▶ Task to carry out: Return the following from the records below: each line, word for word, starting with the line that contains "(** ** Characters" and going on through the line that contains "(** A match", with nothing outside that range.

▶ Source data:
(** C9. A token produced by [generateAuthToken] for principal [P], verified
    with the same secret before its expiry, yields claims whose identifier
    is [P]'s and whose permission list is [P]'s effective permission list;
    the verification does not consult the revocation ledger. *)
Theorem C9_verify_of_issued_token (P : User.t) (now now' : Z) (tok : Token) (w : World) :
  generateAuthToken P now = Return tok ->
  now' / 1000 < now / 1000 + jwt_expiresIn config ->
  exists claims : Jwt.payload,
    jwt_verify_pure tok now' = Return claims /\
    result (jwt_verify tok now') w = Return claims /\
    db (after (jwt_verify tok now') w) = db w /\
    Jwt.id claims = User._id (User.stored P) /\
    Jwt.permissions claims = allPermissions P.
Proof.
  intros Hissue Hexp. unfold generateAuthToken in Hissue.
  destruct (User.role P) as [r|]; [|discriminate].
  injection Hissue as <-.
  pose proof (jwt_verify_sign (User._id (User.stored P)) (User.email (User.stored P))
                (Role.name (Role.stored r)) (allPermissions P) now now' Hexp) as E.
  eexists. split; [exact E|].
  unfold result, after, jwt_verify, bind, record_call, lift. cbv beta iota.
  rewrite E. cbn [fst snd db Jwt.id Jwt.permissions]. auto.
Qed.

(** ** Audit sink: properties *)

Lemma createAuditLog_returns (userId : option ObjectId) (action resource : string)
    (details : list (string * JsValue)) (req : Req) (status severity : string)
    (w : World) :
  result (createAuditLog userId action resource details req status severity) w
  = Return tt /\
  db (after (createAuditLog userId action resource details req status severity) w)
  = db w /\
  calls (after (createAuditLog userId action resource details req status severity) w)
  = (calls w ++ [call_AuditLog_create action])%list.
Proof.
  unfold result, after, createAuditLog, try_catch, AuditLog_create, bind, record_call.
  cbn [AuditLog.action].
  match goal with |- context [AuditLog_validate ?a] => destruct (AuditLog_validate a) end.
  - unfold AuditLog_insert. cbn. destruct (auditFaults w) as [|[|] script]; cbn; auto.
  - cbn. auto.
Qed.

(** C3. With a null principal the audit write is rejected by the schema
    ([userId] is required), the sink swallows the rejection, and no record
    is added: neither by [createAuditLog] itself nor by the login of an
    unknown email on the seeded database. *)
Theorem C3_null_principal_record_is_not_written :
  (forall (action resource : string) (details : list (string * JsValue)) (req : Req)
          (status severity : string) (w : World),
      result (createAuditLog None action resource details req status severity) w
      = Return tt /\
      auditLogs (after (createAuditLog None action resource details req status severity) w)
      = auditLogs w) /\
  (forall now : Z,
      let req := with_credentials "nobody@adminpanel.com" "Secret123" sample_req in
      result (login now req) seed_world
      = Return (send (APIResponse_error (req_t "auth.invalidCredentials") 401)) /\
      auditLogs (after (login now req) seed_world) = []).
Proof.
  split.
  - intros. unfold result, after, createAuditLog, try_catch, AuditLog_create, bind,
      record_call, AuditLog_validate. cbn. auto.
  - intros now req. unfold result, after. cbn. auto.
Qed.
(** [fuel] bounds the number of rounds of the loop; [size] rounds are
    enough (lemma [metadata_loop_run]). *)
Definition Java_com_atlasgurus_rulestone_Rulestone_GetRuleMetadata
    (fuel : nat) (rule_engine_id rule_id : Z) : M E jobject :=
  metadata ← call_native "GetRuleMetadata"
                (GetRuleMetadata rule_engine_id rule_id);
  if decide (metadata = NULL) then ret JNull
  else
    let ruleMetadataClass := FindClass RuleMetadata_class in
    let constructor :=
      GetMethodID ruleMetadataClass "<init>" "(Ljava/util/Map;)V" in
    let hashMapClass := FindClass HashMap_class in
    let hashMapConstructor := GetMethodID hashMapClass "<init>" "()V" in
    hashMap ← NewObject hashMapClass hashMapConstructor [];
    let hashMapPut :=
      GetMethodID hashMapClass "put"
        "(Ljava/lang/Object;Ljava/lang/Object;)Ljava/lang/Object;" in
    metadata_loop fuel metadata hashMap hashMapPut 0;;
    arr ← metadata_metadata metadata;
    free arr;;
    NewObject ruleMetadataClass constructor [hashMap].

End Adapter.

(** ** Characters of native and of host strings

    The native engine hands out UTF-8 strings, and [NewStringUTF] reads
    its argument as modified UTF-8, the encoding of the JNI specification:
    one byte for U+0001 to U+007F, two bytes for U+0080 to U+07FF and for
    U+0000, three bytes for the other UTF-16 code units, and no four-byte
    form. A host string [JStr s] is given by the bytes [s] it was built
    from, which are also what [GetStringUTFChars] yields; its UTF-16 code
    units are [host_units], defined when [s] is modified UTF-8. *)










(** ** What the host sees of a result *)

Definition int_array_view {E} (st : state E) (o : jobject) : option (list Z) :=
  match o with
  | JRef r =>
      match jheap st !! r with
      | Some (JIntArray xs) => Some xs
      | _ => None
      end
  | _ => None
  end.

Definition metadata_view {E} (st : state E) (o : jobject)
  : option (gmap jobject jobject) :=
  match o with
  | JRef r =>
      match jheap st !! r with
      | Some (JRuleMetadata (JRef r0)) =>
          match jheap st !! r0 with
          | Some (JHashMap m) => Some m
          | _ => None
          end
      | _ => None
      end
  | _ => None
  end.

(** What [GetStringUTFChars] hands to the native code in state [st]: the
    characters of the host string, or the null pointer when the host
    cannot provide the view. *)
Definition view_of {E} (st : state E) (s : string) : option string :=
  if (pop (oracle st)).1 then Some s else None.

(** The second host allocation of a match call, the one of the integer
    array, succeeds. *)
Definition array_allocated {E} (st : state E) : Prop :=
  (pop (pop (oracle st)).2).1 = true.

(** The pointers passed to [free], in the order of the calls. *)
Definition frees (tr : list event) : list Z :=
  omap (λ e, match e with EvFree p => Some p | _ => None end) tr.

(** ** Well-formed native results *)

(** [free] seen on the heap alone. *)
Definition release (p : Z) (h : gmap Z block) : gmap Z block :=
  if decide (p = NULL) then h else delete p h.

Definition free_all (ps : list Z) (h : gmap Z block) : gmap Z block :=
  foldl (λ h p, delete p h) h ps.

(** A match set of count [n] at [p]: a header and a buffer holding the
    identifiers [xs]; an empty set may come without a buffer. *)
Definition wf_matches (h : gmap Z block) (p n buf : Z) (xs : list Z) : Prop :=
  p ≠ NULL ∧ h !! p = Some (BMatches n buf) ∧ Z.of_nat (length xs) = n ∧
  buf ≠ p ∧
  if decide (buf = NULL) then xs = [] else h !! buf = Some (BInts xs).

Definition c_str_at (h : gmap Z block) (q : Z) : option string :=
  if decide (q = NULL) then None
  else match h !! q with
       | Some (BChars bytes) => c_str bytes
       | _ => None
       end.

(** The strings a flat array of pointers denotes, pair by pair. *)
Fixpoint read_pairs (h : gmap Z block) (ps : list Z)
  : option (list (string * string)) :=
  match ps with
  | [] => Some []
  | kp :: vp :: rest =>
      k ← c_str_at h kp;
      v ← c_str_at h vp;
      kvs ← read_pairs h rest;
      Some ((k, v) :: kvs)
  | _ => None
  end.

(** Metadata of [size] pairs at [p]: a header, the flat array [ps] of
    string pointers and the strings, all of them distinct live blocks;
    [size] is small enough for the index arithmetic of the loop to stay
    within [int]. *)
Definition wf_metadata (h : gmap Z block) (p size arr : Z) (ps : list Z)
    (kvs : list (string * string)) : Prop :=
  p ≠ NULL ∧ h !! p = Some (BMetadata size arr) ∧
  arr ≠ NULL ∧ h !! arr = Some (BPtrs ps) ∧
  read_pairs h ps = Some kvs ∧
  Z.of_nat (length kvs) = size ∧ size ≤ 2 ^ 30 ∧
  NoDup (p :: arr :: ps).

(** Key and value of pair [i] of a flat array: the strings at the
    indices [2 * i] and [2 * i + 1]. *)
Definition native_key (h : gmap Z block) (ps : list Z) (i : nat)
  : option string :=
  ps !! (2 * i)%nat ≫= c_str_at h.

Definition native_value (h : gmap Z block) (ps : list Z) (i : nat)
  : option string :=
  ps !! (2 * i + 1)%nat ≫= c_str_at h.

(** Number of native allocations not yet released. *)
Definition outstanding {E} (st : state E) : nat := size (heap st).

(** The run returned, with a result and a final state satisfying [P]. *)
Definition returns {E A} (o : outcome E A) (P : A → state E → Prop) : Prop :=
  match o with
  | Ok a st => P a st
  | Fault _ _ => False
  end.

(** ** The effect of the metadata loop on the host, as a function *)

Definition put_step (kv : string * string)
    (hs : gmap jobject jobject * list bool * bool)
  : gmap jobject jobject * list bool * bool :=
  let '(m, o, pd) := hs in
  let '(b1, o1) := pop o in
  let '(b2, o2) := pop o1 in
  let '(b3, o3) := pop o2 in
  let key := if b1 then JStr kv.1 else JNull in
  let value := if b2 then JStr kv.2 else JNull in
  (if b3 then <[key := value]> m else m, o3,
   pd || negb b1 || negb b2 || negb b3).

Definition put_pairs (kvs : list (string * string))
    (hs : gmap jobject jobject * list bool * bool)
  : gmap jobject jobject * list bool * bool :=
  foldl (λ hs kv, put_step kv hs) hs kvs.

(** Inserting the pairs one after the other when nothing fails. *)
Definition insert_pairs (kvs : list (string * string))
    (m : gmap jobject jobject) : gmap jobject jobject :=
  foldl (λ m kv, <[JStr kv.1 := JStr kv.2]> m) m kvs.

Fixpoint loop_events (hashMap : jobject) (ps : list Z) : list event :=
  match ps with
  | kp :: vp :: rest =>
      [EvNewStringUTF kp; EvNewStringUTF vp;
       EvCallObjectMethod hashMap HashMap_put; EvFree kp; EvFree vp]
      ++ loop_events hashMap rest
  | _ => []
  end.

▶ Result of this exercise:
(** ** Characters of native and of host strings

    The native engine hands out UTF-8 strings, and [NewStringUTF] reads
    its argument as modified UTF-8, the encoding of the JNI specification:
    one byte for U+0001 to U+007F, two bytes for U+0080 to U+07FF and for
    U+0000, three bytes for the other UTF-16 code units, and no four-byte
    form. A host string [JStr s] is given by the bytes [s] it was built
    from, which are also what [GetStringUTFChars] yields; its UTF-16 code
    units are [host_units], defined when [s] is modified UTF-8. *)










(** ** What the host sees of a result *)

Definition int_array_view {E} (st : state E) (o : jobject) : option (list Z) :=
  match o with
  | JRef r =>
      match jheap st !! r with
      | Some (JIntArray xs) => Some xs
      | _ => None
      end
  | _ => None
  end.

Definition metadata_view {E} (st : state E) (o : jobject)
  : option (gmap jobject jobject) :=
  match o with
  | JRef r =>
      match jheap st !! r with
      | Some (JRuleMetadata (JRef r0)) =>
          match jheap st !! r0 with
          | Some (JHashMap m) => Some m
          | _ => None
          end
      | _ => None
      end
  | _ => None
  end.

(** What [GetStringUTFChars] hands to the native code in state [st]: the
    characters of the host string, or the null pointer when the host
    cannot provide the view. *)
Definition view_of {E} (st : state E) (s : string) : option string :=
  if (pop (oracle st)).1 then Some s else None.

(** The second host allocation of a match call, the one of the integer
    array, succeeds. *)
Definition array_allocated {E} (st : state E) : Prop :=
  (pop (pop (oracle st)).2).1 = true.

(** The pointers passed to [free], in the order of the calls. *)
Definition frees (tr : list event) : list Z :=
  omap (λ e, match e with EvFree p => Some p | _ => None end) tr.

(** ** Well-formed native results *)

(** [free] seen on the heap alone. *)
Definition release (p : Z) (h : gmap Z block) : gmap Z block :=
  if decide (p = NULL) then h else delete p h.

Definition free_all (ps : list Z) (h : gmap Z block) : gmap Z block :=
  foldl (λ h p, delete p h) h ps.

(** A match set of count [n] at [p]: a header and a buffer holding the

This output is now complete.